What to produce:
Lines before the one with "([session; video], str_bytes" are left out; return that line and all that follow it, exactly, through the end of the data.

Input records:
Lemma encode_read p rest : packet_wf p → readScrcpyPacket (encode_packet p ++ rest) = (Ok p, rest).
Proof.
  unfold packet_wf, encode_packet. destruct p as [pts k c [] w h r data];
    cbn [pktSession pktPTS pktKeyFrame pktConfig pktData pktWidth pktHeight pktClientResized].
  - intros (-> & -> & -> & -> & Hw & Hh). rewrite <-!app_assoc. by apply read_session_packet.
  - intros (Hp & Hd & -> & -> & ->). rewrite <-!app_assoc.
    destruct (pts_flags_join pts k c Hp) as (Hv & _ & H1 & H2 & H3).
    rewrite read_media_packet by done. by rewrite H1, H2, H3.
Qed.

(** Reading packets until the end of the stream. *)
Fixpoint read_packets (n : nat) (stream : bytes) : option (list mediaPacket * bytes) :=
  match n with
  | O => Some ([], stream)
  | S n => match readScrcpyPacket stream with
           | (Ok p, rest) => match read_packets n rest with
                             | Some (ps, rest) => Some (p :: ps, rest) | None => None end
           | (Err _, _) => None
           end
  end.

Lemma length_padded l : (length l ≤ 32)%nat → length (padded 32 l) = 32%nat.
Proof. intros H. unfold padded. rewrite length_app, length_take, repeat_length. lia. Qed.

(** The layout of an envelope, as the hub takes it apart. *)
Lemma envelope_fields magic pid flag pts n data (tail := [flag] ++ be_put 8 pts ++ be_put 4 n ++ data)
    (fr := magic ++ pid ++ tail) :
  length magic = 4%nat → length pid = 32%nat → 0 ≤ n < 2 ^ 32 →
  take 4 fr = magic ∧ cut 4 36 fr = pid ∧ byte_at 36 fr = byte_val flag ∧
  be_get (cut 45 49 fr) = n ∧ blen fr = 49 + blen data ∧ drop 4 fr = pid ++ tail.
Proof.
  intros Hm Hp Hn. assert (drop 4 fr = pid ++ tail) as Hdrop by (by apply drop_app_length').
  split_and!; [by apply take_app_length'| | | | |done].
  - unfold cut. rewrite Hdrop. by apply take_app_length'.
  - unfold byte_at. replace fr with ((magic ++ pid) ++ tail) by (by rewrite <-app_assoc).
    assert (length (magic ++ pid) = 36%nat) as Hl by (by rewrite length_app, Hm, Hp).
    rewrite app_nth2; rewrite Hl; [done|lia].
  - unfold cut. replace fr with ((magic ++ pid ++ [flag] ++ be_put 8 pts) ++ be_put 4 n ++ data)
      by (unfold fr, tail; by rewrite <-!app_assoc).
    rewrite drop_app_length' by (rewrite !length_app, Hm, Hp, length_be_put; done).
    rewrite take_app_length' by (by rewrite length_be_put). by apply be_get_put4.
  - unfold fr, tail, blen. rewrite !length_app, Hm, Hp, !length_be_put. cbn [length]. lia.
Qed.

Lemma frame_device_padded id fr : (String.length id ≤ 32)%nat → last (str_bytes id) ≠ Some "000"%char →
  cut 4 36 fr = padded 32 (str_bytes id) → frame_device fr = id.
Proof.
  intros Hl Hlast E. unfold frame_device. rewrite E. unfold padded.
  rewrite take_ge by (by rewrite length_str_bytes). rewrite trim_right_bytes_pad by done.
  apply bytes_str_bytes.
Qed.

Lemma toc_samples_table b :
  toc_samples (byte_val b) = opus_frame_samples (Z.to_nat (byte_val b / 8)) ∧
  120 ≤ toc_samples (byte_val b) ≤ 2880.
Proof. destruct b as [[] [] [] [] [] [] [] []]; by vm_compute. Qed.

Lemma toc_frames_spec b tail :
  toc_frames (byte_val b) tail = opus_frames (b :: tail) ∧
  (∀ n, toc_frames (byte_val b) tail = Some n → 0 ≤ n < 64).
Proof.
  unfold toc_frames, opus_frames. split.
  - destruct tail as [|m tail]; [destruct b as [[] [] [] [] [] [] [] []]; reflexivity|].
    change 0x3f with (Z.ones 6). rewrite (Z.land_ones _ 6) by done.
    destruct b as [[] [] [] [] [] [] [] []]; reflexivity.
  - destruct tail as [|m tail]; [destruct b as [[] [] [] [] [] [] [] []]; by intros n [= <-]|].
    change 0x3f with (Z.ones 6). rewrite (Z.land_ones _ 6) by done.
    pose proof (Z.mod_pos_bound (byte_val m) (2 ^ 6) eq_refl). intros n.
    repeat case_match; intros [= <-]; lia.
Qed.

(** ** Properties *)

(** The packet reader is the exact inverse of the scrcpy writer: a written packet
    is read back whatever follows it, a stream of packets is read back in order, and
    a media packet that is read accounts for every byte taken from the stream, with
    a payload of 1 byte to 32 MiB. *)
Theorem scrcpy_packet_roundtrip packets rest :
  Forall packet_wf packets →
  read_packets (length packets) (concat (map encode_packet packets) ++ rest) = Some (packets, rest) ∧
  (∀ stream p rest', readScrcpyPacket stream = (Ok p, rest') →
     packet_wf p ∧ (pktSession p = false → stream = encode_packet p ++ rest')).
Proof.
  intros Hall. split; [|intros stream p rest'; apply readScrcpyPacket_Ok].
  induction Hall as [|p ps Hp _ IH]; [done|]. cbn [length read_packets map concat].
  by rewrite <-app_assoc, encode_read, IH.
Qed.

(** What the agent uploads, the control plane accepts: for a device id of 1 to
    32 bytes without a trailing zero byte and a non-empty packet, the video envelope
    passes the hub's check for that device, and so does the audio envelope of a
    packet of at most 64 KiB; the payload is carried unchanged. *)
Theorem agent_frames_accepted id p :
  1 ≤ len id ≤ 32 → last (str_bytes id) ≠ Some "000"%char → 1 ≤ blen (pktData p) < 2 ^ 32 →
  ∃ video audio,
    previewFrame id p = Ok video ∧ audioFrame id p = Ok audio ∧
    validPreviewFrame id video = true ∧ drop 49 video = pktData p ∧
    (blen (pktData p) ≤ 65536 → validAudioFrame id audio = true) ∧ drop 49 audio = pktData p ∧
    (∀ other, validPreviewFrame other video = true → other = id).
Proof.
  intros Hid Hlast Hd. unfold len in Hid.
  assert (length (padded 32 (str_bytes id)) = 32%nat) as Hp
    by (apply length_padded; rewrite length_str_bytes; lia).
  assert (∀ magic flag, length magic = 4%nat →
    let fr := magic ++ padded 32 (str_bytes id) ++ [flag] ++ be_put 8 (pktPTS p) ++
              be_put 4 (uint32 (blen (pktData p))) ++ pktData p in
    frame_device fr = id ∧ take 4 fr = magic ∧ byte_at 36 fr = byte_val flag ∧ blen fr = 49 + blen (pktData p) ∧
    be_get (cut 45 49 fr) = blen (pktData p) ∧ drop 49 fr = pktData p) as Hfr.
  { intros magic flag Hm. unfold uint32. rewrite wrap_u_small by lia. cbv zeta.
    set (fr := magic ++ _).
    destruct (envelope_fields magic _ flag (pktPTS p) (blen (pktData p)) (pktData p) Hm Hp ltac:(lia))
      as (H1 & H2 & H3 & H4 & H5 & _).
    split_and!; [apply frame_device_padded; [lia|done|done]|done|done|done|done|].
    unfold fr. rewrite !app_assoc. apply drop_app_length'.
    by rewrite !length_app, Hm, Hp, !length_be_put. }
  assert (previewFrame id p = Ok (str_bytes "PREV" ++ padded 32 (str_bytes id) ++
    [byte_of (if pktKeyFrame p then 1 else 0)] ++ be_put 8 (pktPTS p) ++
    be_put 4 (uint32 (blen (pktData p))) ++ pktData p)) as Hv.
  { unfold previewFrame, len. rewrite (proj2 (Z.eqb_neq _ _)), (proj2 (Z.ltb_ge _ _)) by lia.
    cbn [orb]. by rewrite (proj2 (Z.eqb_neq _ _)) by lia. }
  assert (audioFrame id p = Ok (str_bytes "OPUS" ++ padded 32 (str_bytes id) ++ [byte_of 2] ++
    be_put 8 (pktPTS p) ++ be_put 4 (uint32 (blen (pktData p))) ++ pktData p)) as Ha.
  { unfold audioFrame. rewrite Hv, drop_app_length' by done. f_equal.
    rewrite (app_assoc (str_bytes "OPUS")). rewrite insert_app_r_alt by (by rewrite length_app, Hp).
    rewrite length_app, Hp. by rewrite (app_assoc (str_bytes "OPUS")). }
  destruct (Hfr (str_bytes "PREV") (byte_of (if pktKeyFrame p then 1 else 0)) eq_refl) as (V1 & V2 & _ & V4 & _ & V6).
  destruct (Hfr (str_bytes "OPUS") (byte_of 2) eq_refl) as (A1 & A2 & A3 & A4 & A5 & A6).
  do 2 eexists. split_and!; [exact Hv|exact Ha| |exact V6| |exact A6|].
  - unfold validPreviewFrame. rewrite V4, V2, V1, (proj2 (Z.ltb_ge _ _)) by lia. by rewrite !bool_decide_true.
  - intros Hlim. unfold validAudioFrame. rewrite A1, A2, A3, A4, A5, (proj2 (Z.ltb_lt _ _)), (proj2 (Z.leb_le _ _)) by lia.
    rewrite !bool_decide_true by done. cbn [andb orb]. apply Z.eqb_eq. lia.
  - intros other. unfold validPreviewFrame. destruct (_ || _); [done|].
    intros E%bool_decide_eq_true. by rewrite <-E, V1.
Qed.

(** The duration computed for an Opus packet is the one of RFC 6716: frame size
    by configuration times number of frames, and 0 for an empty or truncated packet
    or more than 120 ms; no [uint32] operation overflows. *)
Theorem opusPacketSamples_correct packet :
  opusPacketSamples packet =
    match packet, opus_frames packet with
    | b :: _, Some frames =>
        let total := opus_frame_samples (Z.to_nat (byte_val b / 8)) * frames in
        if 5760 <? total then 0 else total
    | _, _ => 0
    end ∧ 0 ≤ opusPacketSamples packet ≤ 5760.
Proof.
  destruct packet as [|b tail]; [split; [done|cbn; lia]|].
  destruct (toc_samples_table b) as [Ht Hr]. destruct (toc_frames_spec b tail) as [Hf Hn].
  unfold opusPacketSamples. rewrite Hf in *. destruct (opus_frames (b :: tail)) as [n|]; [|split; [done|lia]].
  specialize (Hn n eq_refl). unfold uint32. rewrite wrap_u_small by nia. rewrite Ht in *.
  split; [done|]. destruct (Z.ltb_spec 5760 (opus_frame_samples (Z.to_nat (byte_val b / 8)) * n)); nia.
Qed.

(** ** Witnesses *)

Module ScrcpyWitness.
Definition video : mediaPacket :=
  {| pktPTS := 1000; pktKeyFrame := true; pktConfig := false; pktSession := false; pktWidth := 0;
     pktHeight := 0; pktClientResized := false; pktData := str_bytes "slice" |}.
Definition session : mediaPacket :=
  {| pktPTS := 0; pktKeyFrame := false; pktConfig := false; pktSession := true; pktWidth := 1080;
     pktHeight := 1920; pktClientResized := true; pktData := [] |}.

Lemma scrcpy_packet_roundtrip_witness :
  read_packets 2 (concat (map encode_packet [session; video]) ++ str_bytes "tail")
  = Some ([session; video], str_bytes "tail").
Proof.
  apply (scrcpy_packet_roundtrip [session; video] (str_bytes "tail")).
  repeat constructor; vm_compute; try done; intuition discriminate.
Defined.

Exercise response:
  = Some ([session; video], str_bytes "tail").
Proof.
  apply (scrcpy_packet_roundtrip [session; video] (str_bytes "tail")).
  repeat constructor; vm_compute; try done; intuition discriminate.
Defined.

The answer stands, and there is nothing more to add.